#### WHAT THE TASK REQUIRES:
Return the records exactly, from the first line through the "with pym) ])." line.

#### DATASET RECORDS:
(** ** Automation *)

Create HintDb pym discriminated.
#[export] Hint Resolve preserves_ret preserves_raise preserves_get
  preserves_bind preserves_if preserves_catch : pym.

(** [run_bind H] splits a hypothesis [pbind m k s = (s', r)] into the run of
    [m] and the run of its continuation. *)
Ltac run_bind H :=
  lazymatch type of H with
  | pbind _ _ _ = (_, inr _) =>
      let s1 := fresh "s" in let a := fresh "a" in
      let H1 := fresh "Hrun" in
      apply pbind_inr in H as (s1 & a & H1 & H)
  | pbind _ _ _ = (_, inl _) =>
      let s1 := fresh "s" in let a := fresh "a" in
      let H1 := fresh "Hrun" in
      apply pbind_inl in H as [H | (s1 & a & H1 & H)]
  end.

(** Unfold the monad's combinators and reduce, exposing the state passing. *)
Ltac py_simpl := cbv beta iota delta [pbind pret praise pget pmodify pcatch].
Tactic Notation "py_simpl" "in" hyp(H) :=
  cbv beta iota delta [pbind pret praise pget pmodify pcatch] in H.

(** Frame goals [preserves R m] are closed structurally. *)
Ltac solve_preserves := repeat (intros; first
  [ apply preserves_bind | apply preserves_if | apply preserves_catch
  | apply preserves_ret | apply preserves_raise | apply preserves_get
  | progress (eauto with pym) ]).

(** ** Generic frame relations *)

(** [unchanged f s s']: the component [f] of the state is the same. *)
Definition unchanged {S B} (f : S -> B) : relation S := fun s s' => f s' = f s.

#[export] Instance unchanged_preorder {S B} (f : S -> B) : PreOrder (unchanged f).
Proof. split; [intros ?; done | intros ??? H1 H2; unfold unchanged in *; congruence]. Qed.

(** [implies P s s']: the state property [P] is preserved. *)
Definition implies {S} (P : S -> Prop) : relation S := fun s s' => P s -> P s'.

#[export] Instance implies_preorder {S} (P : S -> Prop) : PreOrder (implies P).
Proof. split; [intros ??; done | intros ??? H1 H2 ?; auto]. Qed.

Section Frames.
Context {S E : Type}.

Lemma preserves_mono (R R' : relation S) {A} (m : PyM S E A) :
  (forall s s', R s s' -> R' s s') -> preserves R m -> preserves R' m.
Proof. intros HR Hm s s' r H. eauto. Qed.

Lemma preserves_modify (R : relation S) (f : S -> S) :
  (forall s, R s (f s)) -> preserves (E:=E) R (pmodify f).
Proof. intros Hf s s' r [= <- _]. apply Hf. Qed.

(** A computation that never changes the state preserves every reflexive
    relation. *)
Definition pure_read {A} (m : PyM S E A) : Prop :=
  forall s s' r, m s = (s', r) -> s' = s.

Lemma preserves_pure_read (R : relation S) `{!Reflexive R} {A} (m : PyM S E A) :
  pure_read m -> preserves R m.
Proof. intros Hm s s' r H. apply Hm in H as ->. reflexivity. Qed.

Lemma pget_pure : pure_read (@pget S E).
Proof. by intros s s' r [= ->]. Qed.

Lemma preserves_and (R1 R2 : relation S) {A} (m : PyM S E A) :
  preserves R1 m -> preserves R2 m -> preserves (fun s s' => R1 s s' /\ R2 s s') m.
Proof. intros H1 H2 s s' r H. eauto. Qed.
End Frames.

#[export] Hint Resolve preserves_modify preserves_pure_read pget_pure : pym.

(** Step over a bind whose first computation only reads the state. *)
Ltac bind_read :=
  apply preserves_bind; [exact _|apply preserves_pure_read; [exact _|auto with pym]|]; intros ?.

(** ** Generic list lemmas *)

(** All prefixes of a path, the empty one and the path itself included,
    shortest first: the directories [os.makedirs] may have to create. *)
Fixpoint inits {A} (l : list A) : list (list A) :=
  match l with
  | [] => [[]]
  | x :: l' => [] :: (cons x <$> inits l')
  end.

Lemma elem_of_inits {A} (l p : list A) : p ∈ inits l <-> exists q, l = p ++ q.
Proof.
  revert p. induction l as [|x l IH]; intros p; simpl.
  - rewrite list_elem_of_singleton. split; [intros ->; by exists []|].
    intros [q Hq]. by destruct p.
  - rewrite elem_of_cons, list_elem_of_fmap. split.
    + intros [->|(p' & -> & Hp')]; [by exists (x :: l)|].
      apply IH in Hp' as [q ->]. by exists q.
    + intros [q Hq]. destruct p as [|y p]; [by left|right].
      injection Hq as <- Hq. exists p. split; [done|]. apply IH. by exists q.
Qed.

Lemma inits_app_last {A} (l : list A) (x : A) :
  inits (l ++ [x]) = inits l ++ [l ++ [x]].
Proof.
  induction l as [|y l IH]; [done|]. simpl. rewrite IH, fmap_app. done.
Qed.

Lemma elem_of_inits_self {A} (l : list A) : l ∈ inits l.
Proof. apply elem_of_inits. exists []. by rewrite app_nil_r. Qed.

Lemma inits_app_subseteq {A} (l1 l2 p : list A) : p ∈ inits l1 -> p ∈ inits (l1 ++ l2).
Proof. rewrite !elem_of_inits. intros [q ->]. exists (q ++ l2). by rewrite app_assoc. Qed.

#[export] Hint Resolve elem_of_inits_self inits_app_subseteq : pym.

(** ** Runs of a statement-level model

    The statement-level models step by a function from a program point and
    a world to the next ones: a state has at most one successor, so two
    runs from one state that both reach a state without successor reach
    the same state. *)
Lemma rtc_fun_final {A} (f : A -> option A) x y z :
  rtc (fun a b => f a = Some b) x y -> rtc (fun a b => f a = Some b) x z ->
  f y = None -> f z = None -> y = z.
Proof.
  intros Hy. revert z. induction Hy as [x|x x' y Hx _ IH]; intros z Hz Hfy Hfz.
  - inversion Hz as [|? z' ? Hs]; subst; [done|congruence].
  - inversion Hz as [|? z' ? Hs Hrest]; subst; [congruence|].
    rewrite Hx in Hs. injection Hs as <-. by apply IH.
Qed.

(** Two program counters over one shared state, each stepping by its own
    statement function: either takes its next statement. *)
Inductive interleave {P S} (f1 f2 : P -> S -> option (P * S)) : relation (P * P * S) :=
| inter_l p1 p2 s p1' s' : f1 p1 s = Some (p1', s') -> interleave f1 f2 (p1, p2, s) (p1', p2, s')
| inter_r p1 p2 s p2' s' : f2 p2 s = Some (p2', s') -> interleave f1 f2 (p1, p2, s) (p1, p2', s').

(** A scheduler: [true] runs a statement of the first, [false] one of the
    second; a program that has ended lets the turn pass. *)
Fixpoint schedule {P S} (f1 f2 : P -> S -> option (P * S)) (turns : list bool) (c : P * P * S)
    : P * P * S :=
  match turns with
  | [] => c
  | b :: turns =>
    let '(p1, p2, s) := c in
    match (if b then f1 p1 s else f2 p2 s) with
    | Some (p', s') => schedule f1 f2 turns (if b then (p', p2, s') else (p1, p', s'))
    | None => schedule f1 f2 turns c
    end
  end.

Lemma schedule_rtc {P S} (f1 f2 : P -> S -> option (P * S)) turns c :
  rtc (interleave f1 f2) c (schedule f1 f2 turns c).
Proof.
  revert c. induction turns as [|b turns IH]; intros [[p1 p2] s]; [apply rtc_refl|]. simpl.
  destruct b; [destruct (f1 p1 s) as [[p' s']|] eqn:E|destruct (f2 p2 s) as [[p' s']|] eqn:E];
    try apply IH; (eapply rtc_l; [|apply IH]); by constructor.
Qed.
(** The frame goals of this file: unfold the primitive, split binds, and
    close the state updates by computation. *)
Ltac frame_tac :=
  repeat (first [ exact _ | progress intros | solve [eauto with pym] | apply preserves_bind | apply preserves_if | apply preserves_catch
                | apply preserves_ret | apply preserves_raise | apply preserves_get
                | apply preserves_pure_read; [exact _ | by eauto with pym]
                | apply preserves_modify; intros
                | intros; progress case_match ]);
  try done; try (split; simpl; set_solver).

(** The recursion of [os.makedirs] keeps every preorder that [os.mkdir]
    keeps. *)
Lemma makedirs_rev_preserves (R : relation World) `{!PreOrder R} rp :
  (forall p, preserves R (os_mkdir p)) -> preserves R (makedirs_rev rp).
Proof.
  intros Hm. induction rp as [|x rp IH]; simpl; [apply Hm|].
  apply preserves_bind; [exact _|apply preserves_pure_read; [exact _|auto with pym]|].
  intros ex. apply preserves_bind; [exact _| |intros; apply Hm].
  apply preserves_if; [frame_tac|]. apply preserves_catch; [exact _|exact IH|frame_tac].
Qed.

Section Frames.
Context {B : Type} (f : World -> B).

(** A projection that the directory, file or network setters keep. *)
Hypothesis Hdirs : forall d w, f (with_dirs d w) = f w.
Hypothesis Hfiles : forall fs w, f (with_files fs w) = f w.
Hypothesis Hnet : forall r t w, f (with_net r t w) = f w.
(** C24: bounds of the description text.  When
    [codecs.open(p, encoding="utf-8").read()] returns the string [cs] for
    the file [s], [cs] has at most one character per byte and at least one
    per four bytes (less the at most three bytes of a dropped last
    character), and every character is a Unicode scalar value: in
    [0, 0x10FFFF] and no surrogate. *)
Theorem stream_read_bounds s cs :
  stream_read s = inr cs ->
  (length cs <= length s <= 4 * length cs + 3)%nat /\
  Forall (fun c => 0 <= c < 0x110000 /\ ~ (0xD800 <= c <= 0xDFFF)) cs.
Proof.
  intros (tail & -> & Hcs & Hp)%stream_read_inr. split.
  - pose proof (utf8_encode_length cs). pose proof (pending_length _ Hp). rewrite length_app. lia.
  - eapply Forall_impl; [exact Hcs|]. intros c. unfold is_scalar. intros; zbools; lia.
Qed.

(** ** Examples *)


Lemma stream_read_drops_truncated_witness :
  let s := utf8_encode [0x41] ++ take 2 (encode_char 0x20AC) in
  stream_read s = inr [0x41] /\
  utf8_decode true s = inl (DecodeError (length (utf8_encode [0x41])) (length s) "unexpected end of data").
Proof. apply stream_read_drops_truncated; [repeat constructor|reflexivity|vm_compute; lia]. Defined.

Lemma stream_read_error_witness :
  stream_read bad_bytes = inl (DecodeError 1%nat 2%nat "invalid start byte") /\
  utf8_decode true bad_bytes = inl (DecodeError 1%nat 2%nat "invalid start byte").
Proof.
  split; [vm_compute; reflexivity|].
  destruct (stream_read_error bad_bytes (DecodeError 1%nat 2%nat "invalid start byte")) as (_ & _ & He);
    [vm_compute; reflexivity|exact He].
Defined.
(* ===== verification/Concurrency.v ===== *)
(** * Two fetch calls on one cache

    The specification (section 5) expects two processes that fetch the same
    dataset at the same time to be safe: the cache is shared, and the only
    protocol is that a process finding the data already there reuses it.
    The prologue of [fetch_<name>] (adk_equilibrium.py lines 95-96,
    ifabp_water.py lines 102-103) is a check followed by an action:
<<
    if not exists(data_location):
        makedirs(data_location)
>>
    Each process is a program counter over these two statements, each
    statement one atomic step on the shared world ([os.makedirs] as one
    step; [MakedirsSteps] splits it into its own statements and shows that
    its recursion tolerates a parent created concurrently).  [step]
    interleaves two processes.

    Theorems: there is an interleaving in which a process raises
    [FileExistsError] for the dataset directory although the other one
    created it (both check before either creates); and, as a check of the
    model, a process running alone computes exactly [prologue] of
    [Fetcher].  What every interleaving guarantees is proved in
    [MakedirsSteps], with [os.makedirs] split into its statements. *)

From stdpp Require Import base gmap strings list relations.
From S2P Require Import Prelude Filesystem Remote Bunch CacheLocator Fetcher Downloader Datasets.

Inductive pc :=
| CheckDir            (* if not exists(data_location): *)
| MakeDir             (*     makedirs(data_location) *)
| Loop                (* past the prologue: the loop over ARCHIVE *)
| Raised (e : exn).

(** One statement of one process. *)
Definition proc_step (loc : path) (p : pc) (w : World) : option (pc * World) :=
  match p with
  | CheckDir => Some (if path_exists w loc then Loop else MakeDir, w)
  | MakeDir =>
      match os_makedirs loc w with
      | (w', inr _) => Some (Loop, w')
      | (w', inl e) => Some (Raised e, w')
      end
  | Loop | Raised _ => None
  end.

Definition config2 := (pc * pc * World)%type.

(** Either process takes its next step. *)
Inductive step (loc : path) : config2 -> config2 -> Prop :=
| step_l p1 p2 w p1' w' :
    proc_step loc p1 w = Some (p1', w') -> step loc (p1, p2, w) (p1', p2, w')
| step_r p1 p2 w p2' w' :
    proc_step loc p2 w = Some (p2', w') -> step loc (p1, p2, w) (p1, p2', w').

Section Prologue.
Context (loc : path).

(** The world stays a tree in which [os.makedirs(loc)] can only fail because
    [loc] exists: no prefix of [loc] is a file and each missing one may be
    created. *)
Definition world_ok (w : World) : Prop :=
  wf_world w /\ loc <> [] /\
  Forall (fun q => is_file w q = false) (inits loc) /\
  Forall (fun q => q ∉ w_dirs w -> dirname q ∉ w_readonly w) (inits loc).

#[export] Instance world_ok_dec w : Decision (world_ok w).
Proof. unfold world_ok. apply _. Defined.

End Prologue.

(** C8: the race.  When the dataset directory does not exist yet, the
    interleaving "check, check, create, create" makes the second process
    raise [FileExistsError] although the first one succeeded: the
    check-then-create of lines 95-96 is not safe for two processes sharing
    the cache. *)
Theorem prologue_race loc w :
  world_ok loc w -> path_exists w loc = false ->
  exists w', rtc (step loc) (CheckDir, CheckDir, w) (Loop, Raised (FileExistsError loc), w').
Proof.
  intros (Hwf & Hne & Hf & Hro) Hp.
  set (w1 := with_dirs (w_dirs w ∪ list_to_set (inits loc)) w).
  assert (Hc : os_makedirs loc w = (w1, inr tt)) by (by apply os_makedirs_creates).
  assert (Hw1 : wf_world w1) by (apply (os_makedirs_wf loc w _ (inr tt)); done).
  assert (Hp1 : path_exists w1 loc = true).
  { unfold path_exists, is_dir. simpl. rewrite bool_decide_true; [done|].
    apply elem_of_union_r, elem_of_list_to_set, elem_of_inits_self. }
  exists w1.
  eapply rtc_l; [apply step_l; simpl; by rewrite Hp|].
  eapply rtc_l; [apply step_r; simpl; by rewrite Hp|].
  eapply rtc_l; [apply step_l; simpl; by rewrite Hc|].
  eapply rtc_l; [apply step_r; simpl; by rewrite os_makedirs_exists|].
  apply rtc_refl.
Qed.

(** ** One process alone *)

(** A process with nobody interleaved: its own steps. *)
Definition solo (loc : path) : relation (pc * World) :=
  fun c c' => proc_step loc c.1 c.2 = Some c'.

(** The program point at which a prologue with result [r] ends. *)
Definition final_pc (r : exn + unit) : pc :=
  match r with inr _ => Loop | inl e => Raised e end.

Lemma solo_terminal loc p w c :
  proc_step loc p w = None -> rtc (solo loc) (p, w) c -> c = (p, w).
Proof.
  intros Hn Hr. inversion Hr as [|? y ? Hs]; subst; [done|].
  unfold solo in Hs. simpl in Hs. congruence.
Qed.

Lemma final_pc_inj r r' : final_pc r = final_pc r' -> r = r'.
Proof. destruct r as [|[]], r' as [|[]]; simpl; congruence. Qed.

Lemma solo_makedirs loc w c :
  rtc (solo loc) (MakeDir, w) c ->
  c = (MakeDir, w) \/ c = (final_pc (os_makedirs loc w).2, (os_makedirs loc w).1).
Proof.
  intros Hr. inversion Hr as [|? [p1 w1] ? Hs Hrest]; subst; [by left|right].
  unfold solo in Hs. simpl in Hs.
  destruct (os_makedirs loc w) as [w2 [e|[]]]; injection Hs as <- <-;
    by apply solo_terminal in Hrest.
Qed.

(** The step relation is the code: a process running alone
    reaches the end of the prologue in world [w'] at [Loop] exactly when
    the prologue of [fetch_<name>] (lines 95-96) returns in [w'], and at
    [Raised e] exactly when it raises [e]. *)
Theorem solo_prologue_equiv loc w w' r :
  prologue loc w = (w', r) <-> rtc (solo loc) (CheckDir, w) (final_pc r, w').
Proof.
  unfold prologue, os_path_exists. py_simpl. split.
  - destruct (path_exists w loc) eqn:E.
    + intros [= <- <-]. apply rtc_once. unfold solo. simpl. by rewrite E.
    + intros Hmk. eapply rtc_l; [unfold solo; simpl; rewrite E; reflexivity|].
      apply rtc_once. unfold solo. simpl. rewrite Hmk. by destruct r as [|[]].
  - intros Hr. inversion Hr as [Heq|? [p1 w1] ? Hs Hrest]; subst.
    { by destruct r. }
    unfold solo in Hs. simpl in Hs. injection Hs as <- <-.
    destruct (path_exists w loc).
    + apply solo_terminal in Hrest; [|done]. injection Hrest as Hp ->.
      by rewrite (final_pc_inj r (inr tt)).
    + apply solo_makedirs in Hrest as [Hc|Hc]; [by destruct r|].
      injection Hc as Hp ->. apply final_pc_inj in Hp as ->. apply surjective_pairing.
Qed.

(** Witnesses: the fresh home of the examples in [Datasets], where
    [~/MDAnalysis_data/adk_equilibrium] does not exist yet. *)
Section Witnesses.
#[local] Existing Instance text_digest.

Lemma prologue_race_witness :
  exists w', rtc (step adk_loc) (CheckDir, CheckDir, fresh_world)
               (Loop, Raised (FileExistsError adk_loc), w').
Proof.
  apply (prologue_race adk_loc fresh_world).
  - decide_concrete.
  - vm_compute. reflexivity.
Defined.
End Witnesses.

#### SOLUTION FOR THIS PROBLEM:
(** ** Automation *)

Create HintDb pym discriminated.
#[export] Hint Resolve preserves_ret preserves_raise preserves_get
  preserves_bind preserves_if preserves_catch : pym.

(** [run_bind H] splits a hypothesis [pbind m k s = (s', r)] into the run of
    [m] and the run of its continuation. *)
Ltac run_bind H :=
  lazymatch type of H with
  | pbind _ _ _ = (_, inr _) =>
      let s1 := fresh "s" in let a := fresh "a" in
      let H1 := fresh "Hrun" in
      apply pbind_inr in H as (s1 & a & H1 & H)
  | pbind _ _ _ = (_, inl _) =>
      let s1 := fresh "s" in let a := fresh "a" in
      let H1 := fresh "Hrun" in
      apply pbind_inl in H as [H | (s1 & a & H1 & H)]
  end.

(** Unfold the monad's combinators and reduce, exposing the state passing. *)
Ltac py_simpl := cbv beta iota delta [pbind pret praise pget pmodify pcatch].
Tactic Notation "py_simpl" "in" hyp(H) :=
  cbv beta iota delta [pbind pret praise pget pmodify pcatch] in H.

(** Frame goals [preserves R m] are closed structurally. *)
Ltac solve_preserves := repeat (intros; first
  [ apply preserves_bind | apply preserves_if | apply preserves_catch
  | apply preserves_ret | apply preserves_raise | apply preserves_get
  | progress (eauto with pym) ]).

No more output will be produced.